Dans les îles, il y a deux types de système volcanique : un arc insulaire de volcans, comme en Martinique, en Guadeloupe et à la Dominique, et un volcanisme de points chauds, à La Réunion par exemple.

Dans les îles, la plus belle réalisation en matière de géothermie, et la seule dans le domaine de la production d'électricité, se trouve à Bouillante en Guadeloupe. Elle est composée de deux unités qui produisent 6% de l'électricité de la Guadeloupe. L'unité Bouillante 1 fournit 4,7 mégawatts électriques , l'unité Bouillante 2 11 mégawatts. Le champ géothermal de Bouillante n'est absolument pas lié à l'activité actuelle du volcan de la Soufrière, nous sommes sur des édifices volcaniques anciens, déconnectés du volcanisme actuel. Dans le périmètre d'exploitation de Bouillante, il y a encore un fort potentiel à développer. Un projet Bouillante 3 doit voir le jour ; dans la zone de Vieux-Habitants, au Sud, des études sont actuellement en cours. Les résultats devraient être disponibles d'ici la fin du premier semestre 2013.

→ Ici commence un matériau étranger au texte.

(* ===== verification/EventLoop.v ===== *)
(** ppnt-jr: the timer loop and its JavaScript bindings.

    [src/ppnt-jr/src/event_loop.ixx] ([EventLoop]) and
    [src/ppnt-jr/src/builtin/timeout.cpp].  Times are nanoseconds of the steady
    clock.  The heap is any [std::priority_queue], an instance of
    [TimerQueue] that satisfies [TimerQueueLaws]; the JavaScript engine is an
    instance of [Engine], and what a callback may do to the loop is a sequence
    of [api_step]s. *)

From S2P Require Import Prelude.
From stdpp Require Import strings gmap relations sorting.

Local Open Scope Z_scope.

(** ** Keys, the priority queue, the engine *)

Record TimerKey := MkTimer { deadline : Z; timer_id : Z }.

#[export] Instance TimerKey_eq : EqDecision TimerKey.
Proof. solve_decision. Defined.

(** [std::priority_queue<TimerKey, _, std::greater<>>]; keys are compared by
    their deadline only. *)
Class TimerQueue (Q : Type) := {
  qempty : Q;
  qpush : TimerKey -> Q -> Q;
  qtop : Q -> option TimerKey;
  qpop : Q -> Q;
  qelems : Q -> list TimerKey
}.

Class TimerQueueLaws (Q : Type) `{TimerQueue Q} : Prop := {
  qelems_empty : qelems qempty = [];
  qelems_push k q : qelems (qpush k q) ≡ₚ k :: qelems q;
  qtop_None q : qtop q = None -> qelems q = [];
  qtop_Some q k : qtop q = Some k -> qelems q ≡ₚ k :: qelems (qpop q);
  qtop_min q k k' : qtop q = Some k -> k' ∈ qelems q -> deadline k <= deadline k'
}.

(** Functions and values of the engine are handles. *)
Record TimerData := MkData {
  callback : Z;
  args : list Z;
  native_task : Z;
  is_native : bool;
  is_interval : bool;
  interval_ms : Z
}.

(** What the loop runs for a timer. *)
Inductive call := NativeCall (task : Z) | JsCall (callback : Z) (args : list Z).

Definition call_of (data : TimerData) : call :=
  if is_native data then NativeCall (native_task data) else JsCall (callback data) (args data).

Record EventLoop (Q : Type) := MkLoop {
  next_id_ : Z;
  timer_heap_ : Q;
  timer_map_ : gmap Z TimerData
}.
Arguments MkLoop {Q}.
Arguments next_id_ {Q}.
Arguments timer_heap_ {Q}.
Arguments timer_map_ {Q}.

(** The engine with the clock: [None] is undefined behaviour inside a callback, as the
    signed overflow of [next_id_] or of a deadline.  [invoke] is a call with its error
    handling and the microtasks after it. *)
Class Engine (J Q : Type) := {
  clock : J -> Z;
  checkpoint : J -> EventLoop Q -> option (J * EventLoop Q);
  invoke : J -> call -> EventLoop Q -> option (J * EventLoop Q);
  sleep_for : Z -> J -> J
}.

(** [time_point + milliseconds] in 64-bit nanoseconds; [None] is an overflow. *)
Definition fits_i64 (z : Z) : bool := (- 2 ^ 63 <=? z) && (z <? 2 ^ 63).

Definition add_ms (t ms : Z) : option Z :=
  if fits_i64 (ms * 1000000) && fits_i64 (t + ms * 1000000) then Some (t + ms * 1000000) else None.

Section Loop.
Context {J Q : Type} `{Engine J Q, TimerQueue Q}.
Implicit Types (l : EventLoop Q) (j : J).

(** ** Operations *)

Definition EventLoop_new : EventLoop Q := MkLoop 1 qempty ∅.

Definition clear_all l : EventLoop Q := MkLoop (next_id_ l) qempty ∅.

Definition cancel (id : Z) l : EventLoop Q := MkLoop (next_id_ l) (timer_heap_ l) (delete id (timer_map_ l)).

Definition normalize_delay (delay_ms : Z) : Z := Z.max 0 delay_ms.

(** [now] is the reading of the clock; [None] is a signed overflow. *)
Definition schedule_js (now : Z) (cb delay_ms : Z) (interval : bool) (argv : list Z) l : option (Z * EventLoop Q) :=
  let id := next_id_ l in
  if id =? INT_MAX then None else
  let normalized := normalize_delay delay_ms in
  d ← add_ms now normalized;
  let data := MkData cb argv 0 false interval (if interval then Z.max 1 normalized else normalized) in
  Some (id, MkLoop (id + 1) (qpush (MkTimer d id) (timer_heap_ l)) (<[id := data]> (timer_map_ l))).

Definition schedule_task (now : Z) (task delay_ms : Z) (interval : bool) l : option (Z * EventLoop Q) :=
  let id := next_id_ l in
  if id =? INT_MAX then None else
  let normalized := normalize_delay delay_ms in
  d ← add_ms now normalized;
  let data := MkData 0 [] task true interval (if interval then Z.max 1 normalized else normalized) in
  Some (id, MkLoop (id + 1) (qpush (MkTimer d id) (timer_heap_ l)) (<[id := data]> (timer_map_ l))).

Definition set_timeout (now cb delay_ms : Z) (argv : list Z) l := schedule_js now cb delay_ms false argv l.
Definition set_interval (now cb ms : Z) (argv : list Z) l := schedule_js now cb (Z.max 1 ms) true argv l.
Definition set_timeout_task (now task delay_ms : Z) l := schedule_task now task delay_ms false l.
Definition set_interval_task (now task ms : Z) l := schedule_task now task (Z.max 1 ms) true l.

Definition has_pending l : bool := negb (bool_decide (timer_map_ l = ∅)).

(** One iteration of the loop in [tick]. *)
Inductive iteration :=
| Stop (pending : bool)
| Continue (j : J) (l : EventLoop Q) (fired : option TimerKey)
| Overflow.

Definition tick_one (now : Z) j l : iteration :=
  match qtop (timer_heap_ l) with
  | None => Stop (has_pending l)
  | Some key =>
      if now <? deadline key then Stop true else
      let l := MkLoop (next_id_ l) (qpop (timer_heap_ l)) (timer_map_ l) in
      match timer_map_ l !! timer_id key with
      | None => Continue j l None
      | Some data =>
          let l := if is_interval data then l else cancel (timer_id key) l in
          match invoke j (call_of data) l with
          | None => Overflow
          | Some (j, l) =>
              if is_interval data then
                match timer_map_ l !! timer_id key with
                | None => Continue j l (Some key)
                | Some refresh =>
                    match add_ms (deadline key) (interval_ms refresh) with
                    | None => Overflow
                    | Some d =>
                        Continue j (MkLoop (next_id_ l) (qpush (MkTimer d (timer_id key)) (timer_heap_ l)) (timer_map_ l))
                          (Some key)
                    end
                end
              else Continue j l (Some key)
          end
      end
  end.

(** How a run ends; [fired] are the keys of the timers run, in order. *)
Inductive run (A : Type) :=
| Finished (a : A) (fired : list TimerKey)
| Overflowed
| OutOfFuel.
#[global] Arguments Finished {A}.
#[global] Arguments Overflowed {A}.
#[global] Arguments OutOfFuel {A}.

Fixpoint tick_loop (fuel : nat) (now : Z) j l (fired : list TimerKey) : run (bool * J * EventLoop Q) :=
  match fuel with
  | O => OutOfFuel
  | S fuel =>
      match tick_one now j l with
      | Stop pending => Finished (pending, j, l) fired
      | Overflow => Overflowed
      | Continue j l None => tick_loop fuel now j l fired
      | Continue j l (Some k) => tick_loop fuel now j l (fired ++ [k])
      end
  end.

Definition tick (fuel : nat) j l : run (bool * J * EventLoop Q) :=
  match checkpoint j l with
  | None => Overflowed
  | Some (j, l) => tick_loop fuel (clock j) j l []
  end.

Definition wait_for_next j l : J :=
  match qtop (timer_heap_ l) with
  | None => j
  | Some key => let now := clock j in if now <? deadline key then sleep_for (deadline key - now) j else j
  end.

(** [rounds] bounds the number of ticks, [fuel] each of them. *)
Fixpoint run_until_empty (rounds fuel : nat) j l (fired : list TimerKey) : run (J * EventLoop Q) :=
  match rounds with
  | O => OutOfFuel
  | S rounds =>
      match tick fuel j l with
      | Finished (true, j, l) tr => run_until_empty rounds fuel (wait_for_next j l) l (fired ++ tr)
      | Finished (false, j, l) tr => Finished (j, l) (fired ++ tr)
      | Overflowed => Overflowed
      | OutOfFuel => OutOfFuel
      end
  end.

(** An iteration that goes on, and one whose callback fails. *)
Definition turn (now : Z) (x y : J * EventLoop Q) : Prop := exists fired, tick_one now x.1 x.2 = Continue y.1 y.2 fired.

Definition call_overflows (now : Z) (x : J * EventLoop Q) : Prop :=
  tick_one now x.1 x.2 = Overflow /\ exists key data,
    qtop (timer_heap_ x.2) = Some key /\ timer_map_ x.2 !! timer_id key = Some data /\
    invoke x.1 (call_of data) (MkLoop (next_id_ x.2) (qpop (timer_heap_ x.2))
      (if is_interval data then timer_map_ x.2 else delete (timer_id key) (timer_map_ x.2))) = None.

(** What code run by the engine may do to the loop, the clock reading [lo] or
    more. *)
Inductive api_step (lo : Z) : EventLoop Q -> EventLoop Q -> Prop :=
| api_set_timeout now cb ms argv id l l' :
    lo <= now -> set_timeout now cb ms argv l = Some (id, l') -> api_step lo l l'
| api_set_interval now cb ms argv id l l' :
    lo <= now -> set_interval now cb ms argv l = Some (id, l') -> api_step lo l l'
| api_set_timeout_task now task ms id l l' :
    lo <= now -> set_timeout_task now task ms l = Some (id, l') -> api_step lo l l'
| api_set_interval_task now task ms id l l' :
    lo <= now -> set_interval_task now task ms l = Some (id, l') -> api_step lo l l'
| api_cancel id l : api_step lo l (cancel id l)
| api_clear l : api_step lo l (clear_all l).

End Loop.

(** ** The JavaScript functions

    [V] are the values of the engine, with the queries of its interface. *)

Section Bindings.
Context {J Q V : Type} `{Engine J Q, TimerQueue Q}.
Context (function_of : V -> option Z) (is_number : V -> bool) (integer_value int32_value : V -> option Z).
Context (handle : V -> Z).

Inductive js_result := Threw (message : bytes) | Returned (id : option Z).

Definition parse_delay (info : list V) (index : nat) : Z :=
  match info !! index with
  | None => 0
  | Some v =>
      if negb (is_number v) then 0 else
      match integer_value v with
      | None => 0
      | Some value =>
          if value >? 2 ^ 63 - 1 then 2 ^ 63 - 1 else if value <? - 2 ^ 63 then - 2 ^ 63 else value
      end
  end.

Definition throw_type_error (message : bytes) : js_result := Threw message.

Definition js_schedule (name : string) (schedule : Z -> Z -> list Z -> EventLoop Q -> option (Z * EventLoop Q))
    (event_loop : option (EventLoop Q)) (info : list V) : option (js_result * option (EventLoop Q)) :=
  match event_loop with
  | None => Some (throw_type_error (bs "EventLoop is not available"), None)
  | Some l =>
      match v ← head info; function_of v with
      | None => Some (throw_type_error (bs name ++ bs " callback must be a function"), Some l)
      | Some cb =>
          '(id, l') ← schedule cb (parse_delay info 1) (handle <$> drop 2 info) l;
          Some (Returned (Some id), Some l')
      end
  end.

Definition js_set_timeout (now : Z) := js_schedule "setTimeout" (set_timeout now).
Definition js_set_interval (now : Z) := js_schedule "setInterval" (set_interval now).

Definition js_clear_timer (event_loop : option (EventLoop Q)) (info : list V) : option (EventLoop Q) :=
  match event_loop, info with
  | Some l, v :: _ => match int32_value v with None => Some l | Some id => Some (cancel id l) end
  | _, _ => event_loop
  end.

Un potentiel de développement un peu plus caché, et à approfondir, existe à la Martinique dans trois zones : sur le flanc ouest de la montagne Pelée, au niveau de la petite anse au sud de l'île ; sur la plaine du Lamentin. A cet endroit des forages ont déjà été réalisés dans les années 2000, avec des résultats assez prometteurs en matière de production de moyenne énergie.

A La Réunion, le potentiel en géothermie concerne les cirques de Salazie et Cilaos (Piton des neiges) et le secteur de la plaine des sables à l'ouest du Piton de la fournaise et de la rivière des remparts. Fin 2008, le projet de réalisation de trois forages exploratoires dans la plaine des sables a été abandonné en raison des risques pesant sur la demande de classement au patrimoine mondial de l'UNESCO, s'agissant d'une zone située dans le parc national, mais il pourra peut être revoir le jour à un autre endroit.

La géothermie électrogène permet de consolider et sécuriser les systèmes énergétiques insulaires, souvent intermittents en ce qui concerne l'énergie éolienne ou solaire. La géothermie est une énergie de base avec des taux de disponibilité qui peuvent être supérieurs à 90 %. Il s'agit d'une production locale, indépendante des importations de combustibles fossiles. Elle est moins chère, puisque le tarif de rachat actuel fixé par la commission de régulation de l'énergie est de 130 euros par mégawatt heure, alors que les énergies conventionnelles sont plutôt autour de 200 euros par mégawatt heure. Il est en outre possible d'utiliser tout ou partie de la ressource géothermale, « en cascade », pour des applications « chaleur », dans le domaine agricole (séchage), industriel (froid)... Cette production émet peu de rejets en CO2. Il s'agit en outre une filière complète, déjà structurée.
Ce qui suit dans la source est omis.